Records contained in a dataset
----------------

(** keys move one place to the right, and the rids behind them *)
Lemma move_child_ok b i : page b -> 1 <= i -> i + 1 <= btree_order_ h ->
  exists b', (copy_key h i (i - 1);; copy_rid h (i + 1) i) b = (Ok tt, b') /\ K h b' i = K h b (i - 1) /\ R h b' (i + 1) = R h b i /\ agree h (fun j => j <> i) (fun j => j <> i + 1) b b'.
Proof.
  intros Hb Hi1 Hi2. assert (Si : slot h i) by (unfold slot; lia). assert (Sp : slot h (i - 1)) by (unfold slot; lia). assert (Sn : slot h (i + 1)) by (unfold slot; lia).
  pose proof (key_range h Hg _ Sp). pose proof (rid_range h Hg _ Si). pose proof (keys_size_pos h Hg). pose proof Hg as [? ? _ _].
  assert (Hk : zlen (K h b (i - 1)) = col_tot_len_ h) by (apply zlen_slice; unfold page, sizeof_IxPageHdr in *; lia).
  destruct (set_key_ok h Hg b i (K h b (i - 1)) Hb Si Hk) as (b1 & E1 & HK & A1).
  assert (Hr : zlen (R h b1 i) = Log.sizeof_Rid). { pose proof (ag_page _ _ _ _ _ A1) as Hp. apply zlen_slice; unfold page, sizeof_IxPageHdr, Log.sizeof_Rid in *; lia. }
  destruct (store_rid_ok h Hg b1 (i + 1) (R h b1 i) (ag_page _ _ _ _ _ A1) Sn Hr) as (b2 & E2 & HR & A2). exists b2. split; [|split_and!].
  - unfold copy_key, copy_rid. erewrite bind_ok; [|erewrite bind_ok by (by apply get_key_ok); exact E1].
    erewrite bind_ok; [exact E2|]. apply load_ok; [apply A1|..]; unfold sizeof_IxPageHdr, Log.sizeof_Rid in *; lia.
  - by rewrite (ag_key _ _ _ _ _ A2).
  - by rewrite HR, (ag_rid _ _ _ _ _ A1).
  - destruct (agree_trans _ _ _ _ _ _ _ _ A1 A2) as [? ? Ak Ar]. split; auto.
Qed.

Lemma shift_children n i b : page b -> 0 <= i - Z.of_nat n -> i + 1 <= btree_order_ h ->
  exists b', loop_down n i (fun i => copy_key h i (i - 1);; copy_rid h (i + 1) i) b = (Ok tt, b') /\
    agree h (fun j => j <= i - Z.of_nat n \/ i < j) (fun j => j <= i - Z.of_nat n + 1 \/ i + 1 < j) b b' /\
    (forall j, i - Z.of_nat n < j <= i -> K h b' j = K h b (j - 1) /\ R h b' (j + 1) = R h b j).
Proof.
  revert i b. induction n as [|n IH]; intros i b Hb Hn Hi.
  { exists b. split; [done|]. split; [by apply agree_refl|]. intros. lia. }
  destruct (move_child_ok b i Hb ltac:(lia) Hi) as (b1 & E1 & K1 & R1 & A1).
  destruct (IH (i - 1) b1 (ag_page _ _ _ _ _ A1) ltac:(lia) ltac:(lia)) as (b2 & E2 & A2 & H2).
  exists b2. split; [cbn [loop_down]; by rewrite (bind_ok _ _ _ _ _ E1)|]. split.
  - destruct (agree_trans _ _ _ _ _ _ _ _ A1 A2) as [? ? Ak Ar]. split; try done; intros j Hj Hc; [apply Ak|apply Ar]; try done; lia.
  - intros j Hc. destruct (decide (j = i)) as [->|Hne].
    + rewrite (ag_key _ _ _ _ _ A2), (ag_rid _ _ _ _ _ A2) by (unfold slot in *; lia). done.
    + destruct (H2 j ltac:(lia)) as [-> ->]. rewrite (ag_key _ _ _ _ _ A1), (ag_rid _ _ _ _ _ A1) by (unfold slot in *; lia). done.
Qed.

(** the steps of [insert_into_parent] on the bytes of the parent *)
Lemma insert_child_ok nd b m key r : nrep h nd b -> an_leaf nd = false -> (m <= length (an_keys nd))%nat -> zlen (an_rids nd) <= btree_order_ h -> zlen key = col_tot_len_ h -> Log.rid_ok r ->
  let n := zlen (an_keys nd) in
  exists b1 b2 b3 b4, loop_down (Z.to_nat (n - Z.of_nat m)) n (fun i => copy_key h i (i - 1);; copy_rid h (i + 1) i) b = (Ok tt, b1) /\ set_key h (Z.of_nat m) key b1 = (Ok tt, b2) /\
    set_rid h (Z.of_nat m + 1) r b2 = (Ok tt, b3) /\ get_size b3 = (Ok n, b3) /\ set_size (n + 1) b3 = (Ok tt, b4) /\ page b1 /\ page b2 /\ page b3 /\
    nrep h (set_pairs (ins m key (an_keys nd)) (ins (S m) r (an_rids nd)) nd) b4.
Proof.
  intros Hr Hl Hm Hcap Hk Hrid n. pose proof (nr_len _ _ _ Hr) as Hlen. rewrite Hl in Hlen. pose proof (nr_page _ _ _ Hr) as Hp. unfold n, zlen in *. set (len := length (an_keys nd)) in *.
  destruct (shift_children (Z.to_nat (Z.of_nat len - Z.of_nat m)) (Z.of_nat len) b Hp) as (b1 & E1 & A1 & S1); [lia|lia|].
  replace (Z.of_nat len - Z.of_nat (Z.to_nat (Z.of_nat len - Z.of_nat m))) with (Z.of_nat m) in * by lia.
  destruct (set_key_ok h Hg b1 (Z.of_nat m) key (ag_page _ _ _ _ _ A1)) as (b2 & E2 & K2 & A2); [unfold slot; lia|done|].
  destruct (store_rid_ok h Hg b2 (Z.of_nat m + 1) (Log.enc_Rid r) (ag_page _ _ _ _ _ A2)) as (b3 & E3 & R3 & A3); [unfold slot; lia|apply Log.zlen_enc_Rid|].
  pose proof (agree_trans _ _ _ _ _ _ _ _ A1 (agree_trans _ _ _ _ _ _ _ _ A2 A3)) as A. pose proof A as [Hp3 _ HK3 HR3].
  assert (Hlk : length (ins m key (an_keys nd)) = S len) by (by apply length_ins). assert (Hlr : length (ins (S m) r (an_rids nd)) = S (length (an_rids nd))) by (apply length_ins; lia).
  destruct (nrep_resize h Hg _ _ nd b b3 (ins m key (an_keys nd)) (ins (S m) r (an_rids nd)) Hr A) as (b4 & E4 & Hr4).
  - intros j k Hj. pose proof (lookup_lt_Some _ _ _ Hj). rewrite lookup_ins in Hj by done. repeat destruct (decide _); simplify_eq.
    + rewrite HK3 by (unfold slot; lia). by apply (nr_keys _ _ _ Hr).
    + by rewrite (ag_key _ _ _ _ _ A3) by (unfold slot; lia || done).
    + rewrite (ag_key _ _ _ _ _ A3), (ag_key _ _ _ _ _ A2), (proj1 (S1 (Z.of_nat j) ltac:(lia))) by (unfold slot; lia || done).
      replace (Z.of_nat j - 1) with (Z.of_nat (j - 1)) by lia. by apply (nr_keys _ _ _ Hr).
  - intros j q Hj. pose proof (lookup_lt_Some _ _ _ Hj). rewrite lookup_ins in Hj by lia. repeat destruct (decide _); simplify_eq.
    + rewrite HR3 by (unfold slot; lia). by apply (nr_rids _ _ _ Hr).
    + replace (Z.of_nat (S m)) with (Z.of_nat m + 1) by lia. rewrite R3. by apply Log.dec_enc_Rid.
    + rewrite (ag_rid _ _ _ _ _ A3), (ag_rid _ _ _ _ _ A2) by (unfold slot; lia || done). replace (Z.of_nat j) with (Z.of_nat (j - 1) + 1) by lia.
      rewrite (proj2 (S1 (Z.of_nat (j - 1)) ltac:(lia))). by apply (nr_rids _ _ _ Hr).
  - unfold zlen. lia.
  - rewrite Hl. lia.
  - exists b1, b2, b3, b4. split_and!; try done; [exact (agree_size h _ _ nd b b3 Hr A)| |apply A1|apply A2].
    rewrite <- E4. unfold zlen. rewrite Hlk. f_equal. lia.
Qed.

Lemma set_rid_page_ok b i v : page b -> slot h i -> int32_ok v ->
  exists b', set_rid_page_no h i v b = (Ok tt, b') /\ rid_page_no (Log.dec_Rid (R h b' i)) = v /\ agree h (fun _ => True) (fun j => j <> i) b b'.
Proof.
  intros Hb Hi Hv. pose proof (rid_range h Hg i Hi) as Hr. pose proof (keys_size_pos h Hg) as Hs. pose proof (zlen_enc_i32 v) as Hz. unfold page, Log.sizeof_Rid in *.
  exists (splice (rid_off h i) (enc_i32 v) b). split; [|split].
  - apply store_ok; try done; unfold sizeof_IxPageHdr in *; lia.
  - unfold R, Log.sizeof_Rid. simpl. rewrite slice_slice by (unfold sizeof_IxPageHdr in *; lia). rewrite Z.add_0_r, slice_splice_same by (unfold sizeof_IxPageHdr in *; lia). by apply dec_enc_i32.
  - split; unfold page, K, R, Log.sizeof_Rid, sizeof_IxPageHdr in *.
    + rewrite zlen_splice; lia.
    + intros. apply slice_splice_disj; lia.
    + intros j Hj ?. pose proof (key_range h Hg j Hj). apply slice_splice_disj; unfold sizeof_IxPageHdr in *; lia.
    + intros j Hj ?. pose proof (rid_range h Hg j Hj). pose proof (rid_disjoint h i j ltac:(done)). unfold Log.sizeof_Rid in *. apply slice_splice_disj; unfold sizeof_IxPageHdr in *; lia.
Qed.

----------------

### What is being asked
Work out how many lines above include the string "replace", then give that number alone.

### Answer
4